Una vez que se entra, es muy complicado salir. Como refleja el estudio La nueva cara de las pandillas, que se centra en El Salvador pero también aborda el problema en Guatemala y Honduras, “tener el deseo de dejarla no es suficiente”. En una encuesta con más de un millar de miembros, la mayoría asegura que recibió amenazas cuando decidió abandonarla. Según este documento, en Guatemala las dos principales maras sumaban en el año 2012 unos 22.000 integrantes: 5.000 en la Salvatrucha y 17.000 en la Calle 18. Aunque hay otras menores, estas dos acaparan al 95% de los mareros.

Almudena no sabe explicar cuál la intentó reclutar. Ni tampoco qué le llevó exactamente a escapar de casa. Hoy no puede arrepentirse más. “Si tuviera que dar un consejo para no caer en esto, diría a los jóvenes que hagan caso a sus padres, al final siempre llevan razón”.
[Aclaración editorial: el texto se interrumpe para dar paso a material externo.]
(* ===== verification/SingleSaveRuns.v ===== *)
(** * Theorems on the save of one component

    The invariants of [SaveFacts] hold throughout [SingleSave.single_save],
    over any journal of a save, whatever the device, the store and the other
    processes do. *)
From S2P Require Import Prelude PyValue Sha256 Json MutationJournal Evidence TypedJournal PersistenceJournal.
From S2P Require Import Effect OperationWorld Bytes CatacombOracle SaveWorld SaveFacts SingleSave.

#[local] Open Scope Z_scope.

(** The transport leaves the buffers of others alone. *)
Definition tidy_transport (transport : PersistenceTransport) : Prop :=
  ∀ past d, tidy snd (pt_complete transport past d).

(** The calls of the transaction, in their order. *)
Definition single_calls (user_name : string) (descriptor : bytes) : list save_call :=
  [CallBegin {[user_name]}; CallPrepare descriptor; CallComplete descriptor; CallStage user_name; CallCommit;
   CallConfirm descriptor].

Lemma single_begin_announced p m ev names : last_save p m ev →
  m = "CATACOMB_PERSISTENCE_PLAN" ∨ m = "CATACOMB_FINAL_CONFIRMED" → announced p m ev (EvBegin names).
Proof.
  intros Hl [->| ->]; [by apply begin_announced|]. apply confirmed_announced; [done|]. right. by exists names.
Qed.

(** A new buffer for the encoded archive. *)
Lemma secret_free_alloc h s data : secret_free h [s; NoBuffer] →
  secret_free (<[fresh (dom h) := data]> h) [s; Buffer (fresh (dom h))].
Proof.
  intros Hs r b. destruct (decide (r = fresh (dom h))) as [->|Hne]; [left; set_solver|].
  rewrite lookup_insert_ne by done. intros Hr. destruct (Hs r b Hr) as [Hin|]; [left|by right]. set_solver.
Qed.

Section single.
Context {T St Hi : Type} `{Hstore : HostStore T} `{JT : TypedJournal St Hi} `{JS : !SaveJournal St Hi} `{JL : !SaveJournalLaws St Hi}
  (env : surroundings) (operation_id : string) (transport : PersistenceTransport) (full : list save_call).
#[local] Abbreviation world := (save_world T).
#[local] Abbreviation action := (act (save_world T)).
#[local] Abbreviation at_save := (at_save (T := T) (Hi := Hi) env operation_id (tidy_transport transport) full).
#[local] Abbreviation failed := (failed (T := T) (Hi := Hi) env operation_id (tidy_transport transport) full).
#[local] Abbreviation posted := (posted (T := T) (Hi := Hi) env operation_id).
#[local] Hint Resolve at_failed : core.

Context (freeze : ∀ A, string → string → bool → action A) (unstaged : ∀ A, action A)
  (bind_secure_blob : bytes → result bytes) (bind_error : exn_class) (generation : value) (user_name : string) (descriptor : bytes).
Context (freeze_wp : ∀ A i stage reason host (Q : A → world → Prop) w, failed i w →
    wp (freeze A stage reason host) Q (λ _ w', failed i w') w)
  (unstaged_wp : ∀ A (Q : A → world → Prop) w, failed false w → wp (unstaged A) Q (λ _ w', failed false w') w).
Context (lines : orderly env).

#[local] Abbreviation about := (about_component user_name descriptor).
#[local] Abbreviation with_ref := (with_reference generation user_name descriptor).
#[local] Abbreviation append m ev := (append (Hi := Hi) env operation_id m ev : action unit).

Lemma about_with_reference extra : about (with_ref extra).
Proof. apply about_reference. Qed.

Lemma post_wp i rest m ev w : at_save i rest w → whole (sv_fs w) → String.prefix "CATACOMB_" m = true →
  wp (append m ev) (λ _ w', at_save i rest w' ∧ (∃ h, posted w' h m ev)
      ∧ sv_heap w' = sv_heap w ∧ sv_secure_blob w' = sv_secure_blob w ∧ sv_encoded w' = sv_encoded w)
    (λ _ w', failed i w') w.
Proof.
  intros Hat Hw Hm. unfold SingleSave.append. apply wp_bind. eapply wp_weaken; [by eapply append_wp| |done]. cbv beta.
  intros h w1 (H1 & Hp & Hl). apply wp_ret. eauto.
Qed.

Lemma attempt_save_wp {A} i (m : action A) stage reason host (Q : A → world → Prop) w :
  wp m Q (λ _ w', failed i w') w → wp (attempt freeze m stage reason host) Q (λ _ w', failed i w') w.
Proof.
  intros Hm. unfold attempt. apply wp_catch. cbn [any_class]. eapply wp_weaken; [exact Hm|done|]. cbv beta.
  intros e w1 H1. by apply freeze_wp.
Qed.

Lemma frozen_wp i (b : bool) stage reason host (Q : unit → world → Prop) w : failed i w → (b = false → Q tt w) →
  wp (if b then freeze unit stage reason host else mret tt) Q (λ _ w', failed i w') w.
Proof. intros Hf HQ. apply wp_if; intros Hb; [by apply freeze_wp|by apply wp_ret, HQ]. Qed.

Lemma begin_wp rest w : at_save false (CallBegin {[user_name]} :: rest) w → whole (sv_fs w) →
  wp (begin (Hi := Hi) env operation_id unstaged generation user_name descriptor)
    (λ _ w', at_save false rest w' ∧ whole (sv_fs w')) (λ _ w', failed false w') w.
Proof.
  intros Hat Hw. unfold begin. apply wp_bind. eapply wp_weaken; [by eapply post_wp| |done]. cbv beta.
  intros _ w1 (H1 & (h & Hp) & _). apply wp_catch. cbn [any_class].
  eapply wp_weaken; [eapply store_call_wp with (e := EvBegin (single_name user_name)); [exact H1|exact Hp|]| |].
  - eapply single_begin_announced; [apply Hp|by left].
  - cbv beta. intros _ w2 H2. exact H2.
  - cbv beta. intros _ w2 H2. by apply unstaged_wp.
Qed.

Lemma single_prepare_wp rest w : at_save false (CallPrepare descriptor :: rest) w → whole (sv_fs w) →
  wp (single_prepare (Hi := Hi) env operation_id transport freeze generation user_name descriptor)
    (λ _ w', at_save false rest w' ∧ whole (sv_fs w')) (λ _ w', failed false w') w.
Proof.
  intros Hat Hw. unfold single_prepare. apply wp_bind. eapply wp_weaken; [by eapply post_wp| |done]. cbv beta.
  intros _ w1 (H1 & (h & Hp) & _). apply wp_bind, attempt_save_wp.
  eapply wp_weaken; [eapply save_call_wp with (e := EvPrepare descriptor); [exact H1|exact Hp|]| |done].
  { eapply prepare_announced; [apply about_with_reference|apply Hp]. }
  cbv beta. intros [st n] w2 [H2 Hw2]. apply wp_bind, frozen_wp; [eauto|]. intros _. apply wp_bind.
  eapply wp_weaken; [by eapply post_wp| |done]. cbv beta. intros _ w3 (H3 & (h3 & Hp3) & _). apply wp_ret.
  split; [done|apply Hp3].
Qed.

Lemma single_complete_wp n rest w h : at_save true (CallComplete descriptor :: rest) w →
  posted w h "CATACOMB_COMPLETE_INTENT" (with_ref []) → sv_secure_blob w = NoBuffer → sv_encoded w = NoBuffer →
  wp (single_complete (Hi := Hi) env operation_id transport freeze generation user_name descriptor n)
    (λ _ w', at_save true rest w' ∧ sv_encoded w' = NoBuffer
       ∧ ∃ h ev, posted w' h "CATACOMB_SECURE_BLOB_CAPTURED" ev ∧ about ev) (λ _ w', failed true w') w.
Proof.
  intros Hat Hp Hsec Henc. unfold single_complete. apply wp_bind, attempt_save_wp.
  eapply heap_call_wp with (pick := snd) (e := EvComplete descriptor) (store := λ o w, w <| sv_secure_blob := o |>);
    [exact Hat|exact Hp| | | |].
  - eapply complete_announced; [apply about_with_reference|apply Hp].
  - intros Ht past. apply Ht.
  - intros o. by left.
  - intros [st o] past hp H1. cbn [snd] in *. apply wp_bind, content_wp; [|by apply freeze_wp; eauto].
    intros r d -> Hr Hne. apply wp_if; intros _; [apply freeze_wp; eauto|].
    apply wp_bind. eapply wp_weaken; [eapply post_wp; [exact H1|apply Hp|done]| |done]. cbv beta.
    intros _ w2 (H2 & (h2 & Hp2) & _ & _ & He). apply wp_ret. split; [exact H2|]. split; [by rewrite He|].
    eexists h2, _. split; [exact Hp2|apply about_with_reference].
Qed.

Lemma bind_encoded_wp blob rest w h ev : at_save true rest w → sv_encoded w = NoBuffer →
  posted w h "CATACOMB_SECURE_BLOB_CAPTURED" ev →
  wp (bind_encoded freeze bind_secure_blob bind_error blob)
    (λ _ w', at_save true rest w' ∧ posted w' h "CATACOMB_SECURE_BLOB_CAPTURED" ev) (λ _ w', failed true w') w.
Proof.
  intros Hat He Hp. unfold bind_encoded. apply wp_bind, wp_catch, wp_pure.
  - intros data _. apply wp_bind, wp_assign, wp_ret. split; [|by destruct Hp; split].
    destruct Hat as [Hc Ha Hl]. split; [|exact Ha|exact Hl]. intros Ht. specialize (Hc Ht). cbn [kept] in Hc.
    rewrite He in Hc. by apply secret_free_alloc.
  - intros e _. destruct (bool_decide _); [apply freeze_wp; eauto|eauto].
Qed.

Lemma single_stage_wp blob data rest w h ev : at_save true (CallStage user_name :: rest) w →
  posted w h "CATACOMB_SECURE_BLOB_CAPTURED" ev → about ev →
  wp (single_stage (Hi := Hi) env operation_id freeze generation user_name descriptor blob data)
    (λ _ w', at_save true rest w' ∧ whole (sv_fs w')) (λ _ w', failed true w') w.
Proof.
  intros Hat Hp Ha. unfold single_stage. apply wp_bind, attempt_save_wp.
  eapply wp_weaken; [eapply store_call_wp with (e := EvStage user_name data (single_name user_name)); [exact Hat|exact Hp|]| |done].
  { eapply stage_announced; [exact Ha|apply Hp]. }
  cbv beta. intros v w1 [H1 Hw1]. apply wp_bind, frozen_wp; [eauto|]. intros _. apply wp_bind.
  eapply wp_weaken; [by eapply post_wp| |done]. cbv beta. intros _ w2 (H2 & (h2 & Hp2) & _). apply wp_ret.
  split; [done|apply Hp2].
Qed.

Lemma capture_wp n rest w : at_save false (CallComplete descriptor :: CallStage user_name :: rest) w → whole (sv_fs w) →
  wp (capture (Hi := Hi) env operation_id transport freeze bind_secure_blob bind_error generation user_name descriptor n)
    (λ _ w', at_save false rest w' ∧ whole (sv_fs w')) (λ _ w', failed false w') w.
Proof.
  intros Hat Hw. unfold capture. apply wp_bind. eapply wp_weaken; [by eapply post_wp| |done]. cbv beta.
  intros _ w1 (H1 & (h & Hp) & _). apply wp_bind, wp_assign, wp_finally.
  set (w2 := w1 <| sv_secure_blob := NoBuffer |> <| sv_encoded := NoBuffer |>).
  assert (at_save true (CallComplete descriptor :: CallStage user_name :: rest) w2) as H2.
  { destruct H1 as [Hc Ha Hl]. split; [|exact Ha|exact Hl]. intros Ht. eapply secret_free_weaken; [|exact (Hc Ht)]. set_solver. }
  assert (posted w2 h "CATACOMB_COMPLETE_INTENT" (with_ref [])) as Hp2 by (by destruct Hp; split).
  eapply (wp_weaken _ (λ _ w', at_save true rest w' ∧ whole (sv_fs w')) _ (λ _ w', failed true w')).
  - apply wp_bind. eapply wp_weaken; [by eapply single_complete_wp| |done]. cbv beta.
    intros blob w3 (H3 & He3 & h3 & ev3 & Hp3 & Ha3). apply wp_bind.
    eapply wp_weaken; [by eapply bind_encoded_wp| |done]. cbv beta. intros data w4 [H4 Hp4]. by eapply single_stage_wp.
  - intros st w4 [H4 Hw4]. split; [by apply at_wiped|done].
  - intros _ w4 [rest' H4]. exists rest'. by apply at_wiped.
Qed.

Lemma single_commit_wp hash rest w : at_save false (CallCommit :: rest) w → whole (sv_fs w) →
  wp (single_commit (Hi := Hi) env operation_id freeze generation user_name hash)
    (λ _ w', at_save false rest w' ∧ whole (sv_fs w')) (λ _ w', failed false w') w.
Proof.
  intros Hat Hw. unfold single_commit. apply wp_bind, wp_pure; [|eauto]. intros text Htext%canonical_Ok. cbv zeta.
  apply wp_bind. eapply wp_weaken; [by eapply post_wp| |done]. cbv beta. intros _ w1 (H1 & (h & Hp) & _).
  apply wp_bind, attempt_save_wp.
  eapply wp_weaken; [eapply store_call_wp with (e := EvCommit {[user_name := hash]}); [exact H1|exact Hp|]| |done].
  { eapply commit_announced with (batch := [(user_name, secure_digest descriptor)]);
      [apply Hp| |exact Htext|exact eq_refl]. cbn [staged_entries]. by rewrite lookup_singleton_eq. }
  cbv beta. intros _ w2 [H2 Hw2]. eapply wp_weaken; [by eapply post_wp| |done]. cbv beta.
  intros _ w3 (H3 & (h3 & Hp3) & _). split; [done|apply Hp3].
Qed.

Lemma single_confirm_wp rest w : at_save false (CallConfirm descriptor :: rest) w → whole (sv_fs w) →
  wp (single_confirm (Hi := Hi) env operation_id transport freeze generation user_name descriptor)
    (λ _ w', at_save false rest w' ∧ ∃ h ev, posted w' h "CATACOMB_FINAL_CONFIRMED" ev) (λ _ w', failed false w') w.
Proof.
  intros Hat Hw. unfold single_confirm. apply wp_bind. eapply wp_weaken; [by eapply post_wp| |done]. cbv beta.
  intros _ w1 (H1 & (h & Hp) & _). apply wp_bind, attempt_save_wp.
  eapply wp_weaken; [eapply save_call_wp with (e := EvConfirm descriptor); [exact H1|exact Hp|]| |done].
  { eapply final_confirm_announced; [apply about_with_reference|apply Hp]. }
  cbv beta. intros st w2 [H2 Hw2]. apply wp_bind, frozen_wp; [eauto|]. intros _.
  eapply wp_weaken; [by eapply post_wp| |done]. cbv beta. intros _ w3 (H3 & (h3 & Hp3) & _). eauto.
Qed.

Lemma single_save_wp rest w : at_save false (single_calls user_name descriptor ++ rest) w → whole (sv_fs w) →
  wp (single_save (Hi := Hi) env operation_id transport freeze unstaged bind_secure_blob bind_error generation user_name descriptor)
    (λ _ w', at_save false rest w' ∧ ∃ h ev, posted w' h "CATACOMB_FINAL_CONFIRMED" ev) (λ _ w', failed false w') w.
Proof.
  intros Hat Hw. unfold single_save, single_calls in *. cbn [app] in Hat.
  apply wp_bind. eapply wp_weaken; [by eapply begin_wp| |done]. cbv beta. intros _ w1 [H1 Hw1].
  apply wp_bind. eapply wp_weaken; [by eapply single_prepare_wp| |done]. cbv beta. intros n w2 [H2 Hw2].
  apply wp_bind. eapply wp_weaken; [by eapply capture_wp| |done]. cbv beta. intros hash w3 [H3 Hw3].
  apply wp_bind. eapply wp_weaken; [by eapply single_commit_wp| |done]. cbv beta. intros _ w4 [H4 Hw4].
  by eapply single_confirm_wp.
Qed.
End single.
Había conocido hacía alrededor de un año a Claudia en el colegio. Aunque al principio no simpatizaban demasiado, acabaron siendo íntimas. Lo hacían todo juntas, salían, entraban y andaban “molestando [bromeando] todo el rato”. Cuando le contó que quería fugarse de casa, decidió acompañarla en la aventura. La primera noche la pasaron en un motel que les costó 100 quetzales (unos 11 euros) que les prestó otro amigo. Al día siguiente se fueron a un mercado a buscar trabajo “de lo que fuera” para poder subsistir.

“Una chavita algo mayor que nosotras, de unos 16 años, se nos acercó y nos dijo que ella nos podía proporcionar un empleo limpiando casas”, relata. Sin pensarlo mucho, se fueron con ella a pasar la noche a la vivienda donde las llevó. Hoy recuerda una conversación que escuchó de soslayo y a la que entonces no le concedió importancia. “Ya la tenemos”, le decía la chavita a alguien por teléfono.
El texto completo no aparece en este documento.